In recent years, the band's discography has included studio albums 12 Memories (2003), The Boy with No Name (2007), Ode to J. Smith (2008), Where You Stand (2013), Everything at Once (2016) and 10 Songs (2020). In 2004, the band released their first greatest hits album, Singles, which spent nineteen weeks in the top 100 of the UK albums chart. Travis have twice been awarded best band at the BRIT Awards and were awarded the NME Artist of the Year award at their 2000 ceremony, and in 2016 were honoured at the Scottish Music Awards for their outstanding contribution to music. The band are widely said by the media to have paved the way for other bands such as Coldplay to go on to achieve worldwide success throughout the 2000s, particularly with the success of The Man Who.

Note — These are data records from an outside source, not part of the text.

(** * terminal-on-web: session lifecycle and terminal bridge

    A shallow embedding of the backend of terminal-on-web
    (src/backend/server.js, server2.js and server3.js) and the
    properties of its command guard, session registry, terminal bridge
    and reaper.

    Conventions of the model:
    - a JavaScript string is a [string] whose characters are the code
      units of the string; the development covers strings whose code
      units are below 256 (Latin-1), which is where [trim] and
      [toLowerCase] are given here; the text of a websocket frame and
      the bytes written to a stream for it are the same string;
    - session objects live in a heap and are named by numbers, as the
      containers, execs, streams and websockets are; the
      [activeSessions] Map is a [gmap] from a session id to the name of
      its object, and the closures of a connection hold that name too;
      the Map is iterated in the order of [map_to_list], which no
      property here depends on;
    - calls into dockerode, the websocket and the exec stream are
      recorded as events of a trace, in program order;
    - an awaited runtime call settles with an [outcome] chosen by the
      environment; [Date.now()] and [uuidv4()] are given to the handlers
      as arguments;
    - the signal handlers, which end the process, and
      [session.handleResize] and [resetTerminalState], which nothing
      calls, are left out. *)

From Stdlib Require Import ZArith NArith Ascii String List Bool Lia.
From stdpp Require Import gmap strings list fin_maps pretty.
Import ListNotations.


(** ** JavaScript strings *)

Definition TAB : ascii := ascii_of_N 9.
Definition LF : ascii := ascii_of_N 10.
Definition CR : ascii := ascii_of_N 13.
Definition ETX : ascii := ascii_of_N 3.
Definition DQUOTE : ascii := ascii_of_N 34.

(** The one-character strings and the two-character line ending the
    handlers write. *)
Definition chr (c : ascii) : string := String c EmptyString.
Definition CRLF : string := String CR (String LF EmptyString).

Module JsString.

(** [WhiteSpace] and [LineTerminator] code units below 256, the
    characters [String.prototype.trim] strips: TAB, LF, VT, FF, CR,
    SP and NBSP. *)
Definition isWhiteSpace (c : ascii) : bool :=
  let n := N_of_ascii c in
  ((9 <=? n) && (n <=? 13) || (n =? 32) || (n =? 160))%N.

Fixpoint trimStart (s : string) : string :=
  match s with
  | EmptyString => EmptyString
  | String c s' => if isWhiteSpace c then trimStart s' else s
  end.

Fixpoint trimEnd (s : string) : string :=
  match s with
  | EmptyString => EmptyString
  | String c s' =>
      match trimEnd s' with
      | EmptyString => if isWhiteSpace c then EmptyString else String c EmptyString
      | t => String c t
      end
  end.

Definition trim (s : string) : string := trimEnd (trimStart s).

(** [s.split(sep)] for a one-character separator. *)
Fixpoint split (sep : ascii) (s : string) : list string :=
  match s with
  | EmptyString => [EmptyString]
  | String c s' =>
      if Ascii.eqb c sep then EmptyString :: split sep s'
      else match split sep s' with
           | [] => [String c EmptyString]
           | p :: ps => String c p :: ps
           end
  end.

(** [toLowerCase] on one code unit below 256: A-Z and the Latin-1
    capitals U+00C0..U+00DE (U+00D7, the multiplication sign, apart). *)
Definition lowerChar (c : ascii) : ascii :=
  let n := N_of_ascii c in
  if ((65 <=? n) && (n <=? 90)
      || (192 <=? n) && (n <=? 222) && negb (n =? 215))%N
  then ascii_of_N (n + 32) else c.

Fixpoint toLowerCase (s : string) : string :=
  match s with
  | EmptyString => EmptyString
  | String c s' => String (lowerChar c) (toLowerCase s')
  end.

(** [arr.includes(x)] and [arr.some(p)] on an array of strings. *)
Definition includes (arr : list string) (x : string) : bool :=
  existsb (String.eqb x) arr.

Definition some (p : string -> bool) (arr : list string) : bool :=
  existsb p arr.

(** [s.startsWith(p)]. *)
Definition startsWith (s p : string) : bool := String.prefix p s.

(** [s.includes(c)] for a character [c]. *)
Fixpoint hasChar (c : ascii) (s : string) : bool :=
  match s with
  | EmptyString => false
  | String c' s' => Ascii.eqb c' c || hasChar c s'
  end.

End JsString.

Import JsString.

(** ** CommandGuard (server3.js, lines 43-74) *)

Definition BLOCKED_COMMANDS : list string :=
  [ "shutdown"; "reboot"; "init"; "poweroff";
    "fdisk"; "mkfs"; "mkswap";
    "mount"; "umount";
    "iptables"; "ip6tables";
    "kexec"; "kernel"; "modprobe"; "insmod"; "rmmod";
    "sysctl";
    "tcpdump"; "wireshark"; "nmap";
    "docker"; "kubectl";
    "dd"; "rawread"; "rawwrite";
    "chroot";
    "lsmod"; "lspci"; "lsusb" ].

(** [command.trim().split(' ')[0].toLowerCase()]; [split] never returns
    an empty array, so [[0]] is always a string. *)
Definition firstWord (command : string) : string :=
  toLowerCase (hd EmptyString (split " " (trim command))).

Definition isCommandBlocked (command : string) : bool :=
  let cmd := firstWord command in
  includes BLOCKED_COMMANDS cmd
  || some (fun blocked => startsWith cmd (blocked +:+ " ")) BLOCKED_COMMANDS.

(** The reading of the specification: the first whitespace-delimited
    token of a line, where any white space character delimits. *)
Fixpoint untilWhiteSpace (s : string) : string :=
  match s with
  | EmptyString => EmptyString
  | String c s' => if isWhiteSpace c then EmptyString else String c (untilWhiteSpace s')
  end.

Definition firstWhitespaceToken (line : string) : string :=
  untilWhiteSpace (trimStart line).

(** A line whose command name is followed by a tab. *)
Definition tabbedReboot : string := "reboot" +:+ String TAB "now".

Definition spec_blocks (line : string) : Prop :=
  let tok := toLowerCase (firstWhitespaceToken line) in
  In tok BLOCKED_COMMANDS
  \/ exists name, In name BLOCKED_COMMANDS /\ tok = name +:+ " ".



(** ** The runtime: dockerode, the exec stream and the websocket *)

(** An awaited promise of the runtime settles one way or the other. *)
Inductive outcome := Resolved | Rejected.

(** What [ws.send] is given: a string (a text frame) or a Buffer (a
    binary frame). *)
Inductive payload :=
| Text (s : string)
| Binary (b : list Byte.byte).

Record Ulimit := { Name : string; Soft : Z; Hard : Z }.

Record hostConfig := {
  AutoRemove : bool;
  Memory : Z;
  MemorySwap : Z;
  CpuShares : Z;
  SecurityOpt : list string;
  CapDrop : list string;
  CapAdd : list string;
  NetworkMode : string;
  ReadonlyRootfs : bool;
  PidsLimit : Z;
  Ulimits : option (list Ulimit) }.

Record containerOptions := {
  Image : string;
  Cmd : option (list string);
  Tty : bool;
  OpenStdin : bool;
  AttachStdin : bool;
  AttachStdout : bool;
  AttachStderr : bool;
  Env : list string;
  HostConfig : hostConfig;
  WorkingDir : string }.

Record execOptions := {
  exCmd : list string;
  exAttachStdin : bool;
  exAttachStdout : bool;
  exAttachStderr : bool;
  exTty : bool;
  exEnv : list string }.

(** Containers, execs, streams and websockets are objects; the model
    names each by a number. Every call the server makes on one of them,
    and every line it logs, is an event. *)
Inductive event :=
| DockerCreateContainer (opts : containerOptions)
| ContainerStart (c : nat)
| ContainerExec (c : nat) (opts : execOptions)
| ExecStart (e : nat)
| ExecResize (e : nat) (h w : Z)
| ContainerStop (c : nat)
| ContainerRemove (c : nat)
| StreamWrite (s : nat) (data : string)
| StreamEnd (s : nat)
| WsSend (ws : nat) (data : payload)
| WsClose (ws : nat)
| ConsoleLog (msg : string)
| ConsoleError (msg : string).

(** ** Sessions and the server state *)

Record dims := { cols : Z; rows : Z }.

(** The session object. server.js stores [container], [exec], [stream]
    and [lastActivity]; server2.js and server3.js store [container],
    [lastActivity] and [dimensions], and the connection handler adds
    [exec] and [stream] later; server3.js also keeps [lastCommand]. A
    property that was never set is [None] ([undefined]). *)
Record session := {
  container : nat;
  exec : option nat;
  stream : option nat;
  lastActivity : Z;
  dimensions : option dims;
  lastCommand : option string }.

(** The closure of one websocket connection, with the handlers it
    registers: the session id, the session object, the stream of the
    exec, and [commandBuffer]; [wsOpen] is [ws.readyState === WebSocket.OPEN],
    [streamEnded] records [stream.end()]. *)
Record bridge := {
  bSessionId : string;
  bSession : nat;
  bStream : nat;
  commandBuffer : string;
  wsOpen : bool;
  streamEnded : bool }.

(** A call of [cleanupSession] suspended at one of its two awaits, with
    its [sessionId] and its [session] object. *)
Inductive cleanupTask :=
| AwaitStop (sessionId : string) (session : nat)
| AwaitRemove (sessionId : string) (session : nat).

#[global] Instance cleanupTask_eq_dec : EqDecision cleanupTask.
Proof. solve_decision. Defined.

(** The server: the heap of session objects, the [activeSessions] Map
    from a session id to its object, the bridges by websocket, the armed
    [setTimeout] timers (due time and session id), the suspended
    un-awaited cleanups, the trace of events, the next free object name
    and the number of awaits settled so far. *)
Record server := {
  heap : gmap nat session;
  activeSessions : gmap string nat;
  bridges : gmap nat bridge;
  timers : list (Z * string);
  pending : list cleanupTask;
  trace : list event;
  nextObject : nat;
  awaits : nat }.

Definition initial : server :=
  {| heap := ∅; activeSessions := ∅; bridges := ∅; timers := [];
     pending := []; trace := []; nextObject := 0; awaits := 0 |}.

Definition set_heap (f : gmap nat session -> gmap nat session) (st : server) : server :=
  {| heap := f (heap st); activeSessions := activeSessions st;
     bridges := bridges st; timers := timers st; pending := pending st;
     trace := trace st; nextObject := nextObject st; awaits := awaits st |}.

Definition set_activeSessions (f : gmap string nat -> gmap string nat) (st : server) : server :=
  {| heap := heap st; activeSessions := f (activeSessions st);
     bridges := bridges st; timers := timers st; pending := pending st;
     trace := trace st; nextObject := nextObject st; awaits := awaits st |}.

Definition set_bridges (f : gmap nat bridge -> gmap nat bridge) (st : server) : server :=
  {| heap := heap st; activeSessions := activeSessions st;
     bridges := f (bridges st); timers := timers st; pending := pending st;
     trace := trace st; nextObject := nextObject st; awaits := awaits st |}.

Definition set_timers (f : list (Z * string) -> list (Z * string)) (st : server) : server :=
  {| heap := heap st; activeSessions := activeSessions st;
     bridges := bridges st; timers := f (timers st); pending := pending st;
     trace := trace st; nextObject := nextObject st; awaits := awaits st |}.

Definition set_pending (f : list cleanupTask -> list cleanupTask) (st : server) : server :=
  {| heap := heap st; activeSessions := activeSessions st;
     bridges := bridges st; timers := timers st; pending := f (pending st);
     trace := trace st; nextObject := nextObject st; awaits := awaits st |}.

Definition set_trace (f : list event -> list event) (st : server) : server :=
  {| heap := heap st; activeSessions := activeSessions st;
     bridges := bridges st; timers := timers st; pending := pending st;
     trace := f (trace st); nextObject := nextObject st; awaits := awaits st |}.

Definition set_nextObject (f : nat -> nat) (st : server) : server :=
  {| heap := heap st; activeSessions := activeSessions st;
     bridges := bridges st; timers := timers st; pending := pending st;
     trace := trace st; nextObject := f (nextObject st); awaits := awaits st |}.

Definition set_awaits (f : nat -> nat) (st : server) : server :=
  {| heap := heap st; activeSessions := activeSessions st;
     bridges := bridges st; timers := timers st; pending := pending st;
     trace := trace st; nextObject := nextObject st; awaits := f (awaits st) |}.

(** ** The handler monad

    A handler runs against the server state and an oracle giving the
    outcome of its n-th await; it completes normally with a value or
    throws. A handler that is awaited to its end runs here without other
    handlers in between; the un-awaited cleanups of the reaper are the
    [pending] tasks, which settle one await at a time. *)
Inductive completion (A : Type) :=
| Normal (a : A)
| Thrown.
Arguments Normal {A} a.
Arguments Thrown {A}.

Definition js (A : Type) : Type := (nat -> outcome) -> server -> completion A * server.

Definition ret {A} (a : A) : js A := fun _ st => (Normal a, st).

Definition bind {A B} (m : js A) (k : A -> js B) : js B :=
  fun rt st =>
    match m rt st with
    | (Normal a, st') => k a rt st'
    | (Thrown, st') => (Thrown, st')
    end.

Notation "x <- m ;; k" := (bind m (fun x => k))
  (at level 100, m at next level, right associativity).
Notation "m ;;; k" := (bind m (fun _ => k))
  (at level 100, right associativity).

Definition throw {A} : js A := fun _ st => (Thrown, st).

(** [try { body } catch (error) { handler }] *)
Definition try_catch {A} (body handler : js A) : js A :=
  fun rt st =>
    match body rt st with
    | (Normal a, st') => (Normal a, st')
    | (Thrown, st') => handler rt st'
    end.

(** [try { body } finally { fin }], for a [fin] that completes normally
    or throws. *)
Definition try_finally {A} (body : js A) (fin : js unit) : js A :=
  fun rt st =>
    match body rt st with
    | (r, st') =>
        match fin rt st' with
        | (Normal _, st'') => (r, st'')
        | (Thrown, st'') => (Thrown, st'')
        end
    end.

Definition gets {A} (f : server -> A) : js A := fun _ st => (Normal (f st), st).
Definition modify (f : server -> server) : js unit := fun _ st => (Normal tt, f st).

(** A call that cannot fail: the event joins the trace. *)
Definition emit (ev : event) : js unit := modify (set_trace (fun t => (t ++ [ev]))).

Craft Recordings celebrated the 20th anniversary of Travis' breakthrough year with two simultaneous releases: Live at Glastonbury '99, plus expanded editions of The Man Who – both of which were released on 21 June 2019.

History

Formation and early years (1990–1993)

The band that would become Travis was formed by brothers Chris Martyn (bass) and Geoff Martyn (keyboards) along with Simon Jarvis (drums). Andy Dunlop, a school friend at Lenzie Academy, was drafted in on guitar. The line-up was completed by a female vocalist, Catherine Maxwell, and the band's name became "Glass Onion", after the Beatles song of the same name. Neil Primrose joined to replace Jarvis.  Parting company with their singer in the spring of 1991, they auditioned for a new vocalist. Having met each other through Primrose pouring him a pint, an untrained art student, Fran Healy, then joined after being invited to audition by Primrose. Healy joined the band on the day he enrolled at The Glasgow School of Art, in the autumn of 1991. Two years later, with the option of music holding more appeal, Healy dropped out of art school, and inspired by songwriters such as Joni Mitchell, assumed songwriting responsibilities. With brothers Chris and Geoff Martyn on bass and keyboards, in 1993, the fivesome released a privately made CD, The Glass Onion EP, featuring the tracks "Dream On", "The Day Before", "Free Soul" and "Whenever She Comes Round". 500 copies of the EP were made and were recently valued at £1000 each. Other songs they recorded but were left off are "She's So Strange" and "Not About to Change".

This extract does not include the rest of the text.